# lip balm - shelf life



## sebee

I was talking to a cosmetics vendor yesterday, and she said that all natural lip balms without any preservatives have a shelf life of only about 3 months. 

I cant imagine what would go bad from in the lip balm I've made in the past which consisted of only beeswax and almond oil, and peppermint oil (recipe from "beekeeping for dummies"). 

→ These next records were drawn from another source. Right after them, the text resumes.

(** *** Binding destinations *)

(** C9: when reflecting the destinations fails, [ForOne] and [ForMany]
    return the zero [Query] and a [nil] error. *)
Theorem reflection_error_is_discarded (q : Querier) (values : list iface)
    entities (err : goerror) q' :
  reflectValues q values = Return (entities, Some err, q') ->
  ForOne q values = Return (zero_Query, None, q') /\
  ForMany q values = Return (zero_Query, None, q').
Proof.
  intros H. split.
  - unfold ForOne. by rewrite H.
  - unfold ForMany. destruct values as [|value values].
    + unfold reflectValues in H. simpl in H. discriminate.
    + by rewrite H.
Qed.

(** C3: [ForOne] on a pointer to an [int] and a pointer to a [Person], two
    destinations of the kinds int and struct, returns a query that scans
    scalars and no error; on the same two in the other order it panics in
    the type assertion; and on two pointers to an [int] and a pointer to
    a [Person], where [reflectValues] does compare the kinds, it returns
    the zero [Query] and no error. *)
Theorem ForOne_accepts_mixed_kinds :
  plan_and_error
    (ForOne NewQuerier [examples.new 1 (TBasic Int); examples.new 2 examples.Person])
  = Return (Some planDefaultScan, None) /\
  panics
    (ForOne NewQuerier [examples.new 1 examples.Person; examples.new 2 (TBasic Int)]) /\
  query_and_error
    (ForOne NewQuerier [examples.new 1 (TBasic Int); examples.new 2 (TBasic Int);
                        examples.new 3 examples.Person])
  = Return (zero_Query, None).
Proof.
  split; [vm_compute; reflexivity|]. split; [|vm_compute; reflexivity].
  eexists. vm_compute. reflexivity.
Qed.

(** *** The statement cache *)

(** Calling the hook and the driver changes neither the statement cache
    nor the count of compilations. *)
Lemma query_frame qy (q q' : Querier) tx stmt args res :
  query qy q tx stmt args = (res, q') -> unchanged_cache q q'.
Proof.
  unfold query, unchanged_cache. intros H.
  destruct (hook qy), (tx stmt args) as [rows|e];
    try destruct (rows_ColumnTypes rows) as [columns [e|]]; by simplify_eq/=.
Qed.

(** Reflecting the new records of a row changes neither the statement
    cache nor the count of compilations. *)
Lemma reflect_elements_frame :
  forall (structs : list sreflect.ReflectStruct) (q q' : Querier) err,
    reflect_elements q structs = Return (err, q') ->
    unchanged_cache q q'.
Proof.
  induction structs as [|element structs IH]; intros q q' err H; simpl in H.
  - by simplify_eq.
  - repeat returned H; simplify_eq/=; try done.
    apply IH in H. destruct H as [H1 H2]. by split.
Qed.

Lemma sliceStructScan_rows_frame qy columns (structs : list sreflect.ReflectStruct) fields :
  forall scans (q q' : Querier) res,
    sliceStructScan_rows qy q scans columns structs fields = Return (res, q') ->
    unchanged_cache q q'.
Proof.
  induction scans as [|scan scans IH]; intros q q' res H; simpl in H.
  - by simplify_eq.
  - returned H. destruct a as [err q1]. apply reflect_elements_frame in E.
    destruct E as [E1 E2].
    repeat returned H; simplify_eq/=; try by split.
    apply IH in H as [H1 H2]. split; congruence.
Qed.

Has anyone heard of this before? Or know why this might be the case?

Thanks.


----------



## Merlyn Votaw

I can't imagine what could go wrong with Beeswax in 3 months. Sounds like he was trying to sell what he has


----------



## beenovice

Wax is obviously not a problem.....as I understand oils go bad after some time ...


----------



## berkshire bee

Correct me if I'm wrong, but I thought the added purpose of adding vitamin e was to help preserve. I've never seen my lip balm go bad, even after many months. My wife will sometimes take 6-8 months to go through a tube


----------



## GaSteve

Almond oil like most all oils including cooking oils will get strong and eventually rancid over time. I think the Vitamin E extends that time quite a bit.


----------



## sebee

Thanks for the replies. I did a quick search and it appears correct that vitamin E does act as a preservative for the oil. Now I know.


----------



## Jeff McGuire

I have some of my lip balms that are over 2 years old have vitamin E and they are still just as good as day one. Don't worry too much.

Jeff


----------